High price strategies
The highest price strategies are, initially, the least popular for most eCommerce sites that promote direct sales to end-customers. This is mainly due to the potential ‘flight’ effect this may cause. However, you also have to consider how high-prices can favour the image of an online store.
The main advantage of a high-price strategy directly affects the business as it results, directly, in higher income thanks to a much wider profit margin. However, it is necessary to go that little bit further and understand how that profit margin can be reduced on certain occasions and offer attractive discounts which attract new buyers. In addition, it is possible to reconcile them with customer loyalty programs which facilitate increased discounts for previous customers.

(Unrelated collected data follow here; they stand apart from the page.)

(* ===== verification/Exec.v ===== *)
(** Exec: [exec.c], and [loaduvm] of [vm.c].

    The path and the argument strings are passed as bytes; [argv] has no
    entry for the final NULL. *)

From S2P Require Import Prelude Layout State Mem Spinlock Console Kalloc Vm Sched Bytes CString Path Sleeplock Disk Bio Log Fs ConsoleDev Dir Pipe File Proc.

Definition ELF_MAGIC : Z := 0x464C457F.
Definition ELF_PROG_LOAD : Z := 1.
Definition sizeof_elfhdr : Z := 52.
Definition sizeof_proghdr : Z := 32.

Section exec.
Context {KI : KernelImage} {ENV : Env} {DRV : DiskDriver}.

(** [for(i = 0; i < sz; i += PGSIZE)] *)
Fixpoint loaduvm_loop (fuel : nat) (pgdir addr : Z) (ip : nat) (offset i sz : Z) : K Z :=
  if i <? sz then
    match fuel with
    | O => nofuel
    | S fuel =>
        pte ← walkpgdir pgdir (u32 (addr + i)) false;
        if pte =? 0 then panic "loaduvm: address should exist" else
        pa ← gets (λ s, PTE_ADDR (ld32 (k_mem s) pte));
        let n := if sz - i <? PGSIZE then sz - i else PGSIZE in
        '(r, bs) ← readi ip (u32 (offset + i)) n;
        modify (upd_k_mem (λ m, store_bytes m (P2V pa) bs));;
        if negb (r =? n) then mret (-1)
        else loaduvm_loop fuel pgdir addr ip offset (i + PGSIZE) sz
    end
  else mret 0.

Definition loaduvm (pgdir addr : Z) (ip : nat) (offset sz : Z) : K Z :=
  if negb (addr mod PGSIZE =? 0) then panic "loaduvm: addr must be page aligned" else
  loaduvm_loop (Z.to_nat (sz / PGSIZE + 1)) pgdir addr ip offset 0 sz.

(** The code after the label [bad]. *)
Definition exec_bad (pgdir : Z) (ip : option nat) : K Z :=
  whenb (negb (pgdir =? 0)) (freevm pgdir);;
  match ip with
  | Some ip => iunlockput ip;; end_op
  | None => mret tt
  end;;
  mret (-1).

(** Load program into memory: [None] is a jump to [bad]. *)
Fixpoint exec_load (n : nat) (pgdir : Z) (ip : nat) (off sz : Z) : K (option Z) :=
  match n with
  | O => mret (Some sz)
  | S n =>
      '(r, ph) ← readi ip (u32 off) sizeof_proghdr;
      if negb (r =? sizeof_proghdr) then mret None else
      if negb (rd32 ph 0 =? ELF_PROG_LOAD) then exec_load n pgdir ip (off + sizeof_proghdr) sz else
      let ph_off := rd32 ph 4 in
      let vaddr := rd32 ph 8 in
      let filesz := rd32 ph 16 in
      let memsz := rd32 ph 20 in
      if memsz <? filesz then mret None else
      if u32 (vaddr + memsz) <? vaddr then mret None else
      sz ← allocuvm pgdir sz (u32 (vaddr + memsz));
      if sz =? 0 then mret None else
      if negb (vaddr mod PGSIZE =? 0) then mret None else
      r ← loaduvm pgdir vaddr ip ph_off filesz;
      if r <? 0 then mret None else
      exec_load n pgdir ip (off + sizeof_proghdr) sz
  end.

(** Push argument strings: the stack pointer and [ustack[3..3+argc)]. *)
Fixpoint exec_args (argv : list (list Z)) (argc pgdir sp : Z) (ustack : list Z) : K (option (Z * list Z)) :=
  match argv with
  | [] => mret (Some (sp, ustack))
  | a :: argv =>
      if MAXARG <=? argc then mret None else
      len ← lift (strlen a);
      let sp := Z.land (u32 (sp - (len + 1))) (u32 (Z.lnot 3)) in
      r ← copyout pgdir sp (take (Z.to_nat (len + 1)) a);
      if r <? 0 then mret None else
      exec_args argv (argc + 1) pgdir sp (ustack ++ [sp])
  end.

(** [for(last=s=path; *s; s++) if( *s == '/') last = s+1;] *)
Fixpoint last_elem (s last : list Z) : option (list Z) :=
  match s with
  | [] => None
  | c :: s => if c =? 0 then Some last else last_elem s (if c =? slash then s else last)
  end.

(** From the stack on: everything after [ip = 0]. *)
Definition exec_stack (i : nat) (pgdir sz entry : Z) (path : list Z) (argv : list (list Z)) : K Z :=
  let sz := PGROUNDUP sz in
  r ← allocuvm pgdir (u32 (STACK_TOP - PGSIZE)) STACK_TOP;
  if r =? 0 then exec_bad pgdir None else
  r ← exec_args argv 0 pgdir STACK_TOP [];
  match r with
  | None => exec_bad pgdir None
  | Some (sp, us) =>
      let argc := Z.of_nat (length argv) in
      let ustack := [0xffffffff; argc; u32 (sp - (argc + 1) * 4)] ++ us ++ [0] in
      let sp := u32 (sp - (3 + argc + 1) * 4) in
      r ← copyout pgdir sp (mjoin (le32 <$> ustack));
      if r <? 0 then exec_bad pgdir None else
      (* Save program name for debugging. *)
      last ← lift (last_elem path path);
      pr ← proc_at (Some i);
      name ← lift (safestrcpy (p_name pr) last 16);
      set_proc i (upd_p_name (λ _, name));;
      (* Commit to the user image. *)
      let oldpgdir := p_pgdir pr in
      set_proc i (upd_p_pgdir (λ _, pgdir));;
      set_proc i (upd_p_sz (λ _, sz));;
      write32 (p_tf pr + tf_eip) entry;;
      write32 (p_tf pr + tf_esp) sp;;
      set_proc i (upd_p_stacktop (λ _, STACK_TOP));;
      set_proc i (upd_p_stackSize (λ _, 1));;
      switchuvm (Some i);;
      freevm oldpgdir;;
      mret 0
  end.

Definition exec (path : list Z) (argv : list (list Z)) : K Z :=
  cur ← myproc;
  begin_op;;
  ip ← namei path;
  match ip with
  | None =>
      end_op;;
      cprintf ("exec: fail" +:+ nl) [];;
      mret (-1)
  | Some ip =>
      ilock (Some ip);;
      (* Check ELF header *)
      '(r, elf) ← readi ip 0 sizeof_elfhdr;
      if negb (r =? sizeof_elfhdr) then exec_bad 0 (Some ip) else
      if negb (rd32 elf 0 =? ELF_MAGIC) then exec_bad 0 (Some ip) else
      pgdir ← setupkvm;
      if pgdir =? 0 then exec_bad 0 (Some ip) else
      r ← exec_load (Z.to_nat (rd16 elf 44)) pgdir ip (rd32 elf 28) 0;
      match r with
      | None => exec_bad pgdir (Some ip)
      | Some sz =>
          iunlockput ip;;
          end_op;;
          i ← lift cur;
          exec_stack i pgdir sz (rd32 elf 24) path argv
      end
  end.
End exec.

At another level, we must analyse how these higher prices affect the brand-image of the store. Firstly, it is necessary to bear in mind that when we talk about high prices that we always refer to real prices, fair for the product and quality offered. Also, it is essential to assess the market knowledge that potential buyers have about these products. This is directly related to the price rises seen at specific times and then used to apply certain discounts afterwards. This has been seen in campaigns such as Black Friday, when stores that have tried to deceive buyers have had to suffer the consequences over time.
On the other hand, a strategy of high prices can also generate a lack of interest from the outset by users, who will recognise the brand or store as inaccessible to them. However, this, depending on the sector, may turn out to be an inverse positive, as can occur with luxury products.
And an average price?
After this brief reflection it can be seen that, in almost all cases, virtue will always be found in the middle area. A fair price strategy will be the one that is in accordance to the customers’ needs and the market trends.
To have a global idea of the market panorama, all manufacturers and retailers need to monitor competitor prices. Currently there are multiple tools that allow you to obtain a view of the continuous fluctuations of catalogue items and online prices, as well as then applying changes to the product prices themselves based on previously defined algorithms and parameters.